Should I Form an LLC or an S-Corp?
Once you decide to start a business, one of the most nerve-wracking initial steps involves choosing the type of legal entity for your business to take. Forming a corporation or company takes time and money, and if you go a suboptimal route, you may find yourself paying unnecessary taxes, opening yourself up to unwanted liability, or limiting your flexibility for growth. Continue reading for a discussion of the pros and cons of two common types of entities for small businesses: LLCs and S-Corps. Call a savvy Pasadena business lawyer if you need help with a California business law matter.
What’s an LLC?
A limited liability company (LLC) is a relatively simple business entity designed to have the limited liability features of a corporation while maintaining the tax efficiencies and operational flexibility of a partnership. Like a partnership, profits and losses “pass through” to the owners of an LLC (and owners report them on their federal tax returns), but like a corporation, owners cannot be sued directly for company liabilities.
What’s an S-Corp?
A corporation is a legal entity, separate from the owners, with a variety of strict regulations concerning the company’s formation, corporate structure, management, and reporting requirements to the IRS and state agencies. Corporations are owned by shareholders and must have features like bylaws and a Board of Directors. Corporate shareholders are insulated from business liability.

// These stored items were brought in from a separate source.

(* ===== verification/DmaRegion.v ===== *)
(** * DMA regions of a port (dma-region.c)

    A process hands page-aligned user memory to the accelerator: the driver
    charges the pages to the process, pins them, checks that they are
    physically contiguous, maps them for DMA and records the region in a tree
    keyed by the I/O virtual address.  Memory management and the DMA layer are
    the environment: what they answer is an argument of the operations, what
    the driver holds from them (locked pages, page references, mappings) is
    part of the state. *)

From stdpp Require Import gmultiset.
From S2P Require Import Prelude.
From S2P Require Import Bitfield.
From S2P Require Import Registers.
From S2P Require Import Mmio.
From S2P Require Import UserMem.
From S2P Require Import FeatureDev.
From S2P Require Import Msix.
From S2P Require Import AfuTypes.
From S2P Require Import Region.
Local Open Scope Z_scope.

(** The device argument of the DMA calls: the PCI device or the platform
    device of the port. *)
Inductive dma_dev := PciDev | PlatDev.

Record dma_env := DmaEnv {
  mm_present : bool;                          (* current->mm != NULL *)
  rlimit_memlock : Z;                         (* rlimit(RLIMIT_MEMLOCK) *)
  cap_ipc_lock : bool;                        (* capable(CAP_IPC_LOCK) *)
  access_ok : Z -> Z -> bool;
  kzalloc_ok : bool;
  kcalloc_ok : bool;
  get_user_pages_fast : Z -> Z -> Z + list Z; (* negative errno, or the frames pinned *)
  dma_map_page : dma_dev -> Z -> Z -> Z;
  dma_mapping_error : dma_dev -> Z -> bool;
}.

(** Settles [locked_vm]. *)
Definition set_locked_vm (v : Z) (w : dma_world) : dma_world :=
  DmaWorld v (page_refs w) (dma_maps w).
Definition set_page_refs (v : gmultiset Z) (w : dma_world) : dma_world :=
  DmaWorld (locked_vm w) v (dma_maps w).
Definition set_dma_maps (v : gmultiset (Z * Z)) (w : dma_world) : dma_world :=
  DmaWorld (locked_vm w) (page_refs w) v.

(** put_page for the non-NULL entries among the first [npages], an [int]. *)
Definition put_all_pages (pgs : list Z) (npages : Z) : K dma_world unit :=
  kmod (fun w => set_page_refs (page_refs w ∖ list_to_set_disj (take (Z.to_nat (s32 npages)) pgs)) w).

Definition afu_dma_adjust_locked_vm (env : dma_env) (npages : Z) (incr : bool) : K dma_world Z :=
  if negb (mm_present env) then kret 0
  else
    w <- kget ;;
    if incr then
      let locked := u64 (locked_vm w + npages) in
      let lock_limit := Z.shiftr (rlimit_memlock env) PAGE_SHIFT in
      if (lock_limit <? locked) && negb (cap_ipc_lock env) then kret (- ENOMEM)
      else kmod (set_locked_vm (u64 (locked_vm w + npages))) ;; kret 0
    else
      let n := if locked_vm w <? npages then locked_vm w else npages in
      kmod (set_locked_vm (locked_vm w - n)) ;; kret 0.

Definition npages_of (r : fpga_afu_dma_region) : Z := Z.shiftr (length_ r) PAGE_SHIFT.

(** afu_dma_pin_pages: the result code and the region with its page array.
    The number of pages is a [long], the parameter of get_user_pages_fast an
    [int].  When fewer pages than asked were pinned the code jumps to [err],
    past put_all_pages. *)
Definition afu_dma_pin_pages (env : dma_env) (region : fpga_afu_dma_region)
  : K dma_world (Z * fpga_afu_dma_region) :=
  let npages := npages_of region in
  ret <- afu_dma_adjust_locked_vm env npages true ;;
  if istrue ret then kret (ret, region)
  else if negb (kcalloc_ok env) then
    afu_dma_adjust_locked_vm env npages false ;; kret (- ENOMEM, region)
  else
    match get_user_pages_fast env (user_addr region) (s32 npages) with
    | inl pinned =>
        put_all_pages [] pinned ;;
        afu_dma_adjust_locked_vm env npages false ;;
        kret (pinned, region)
    | inr pgs =>
        kmod (fun w => set_page_refs (page_refs w ⊎ list_to_set_disj pgs) w) ;;
        if negb (Z.of_nat (length pgs) =? npages) then
          afu_dma_adjust_locked_vm env npages false ;;
          kret (- EFAULT, region)
        else kret (0, set_pages (Some pgs) region)
    end.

Corporations that have fewer than 100 shareholders can choose to be taxed as either an “S Corporation” or a “C Corporation.” An S Corp pays no taxes at the corporate level. Instead, individual shareholders pay their own taxes on distributions they receive, although these distributions are taxed at a higher rate. An S Corp is thus “pass-through” much like an LLC, and unlike other types of corporations.
How Do I Choose?
There are a variety of factors to consider when deciding upon a legal entity, and each type of entity carries pros and cons. Some of the factors to consider include:
- Formalities. Corporations have a variety of required legal formalities, including bylaws, shareholder meetings, director responsibilities, corporate structure, and reporting requirements. S Corps are limited to 100 shareholders. LLCs, on the other hand, are relatively easy to create, with few forms to fill out, low start-up costs, and no restrictions on the number of owners.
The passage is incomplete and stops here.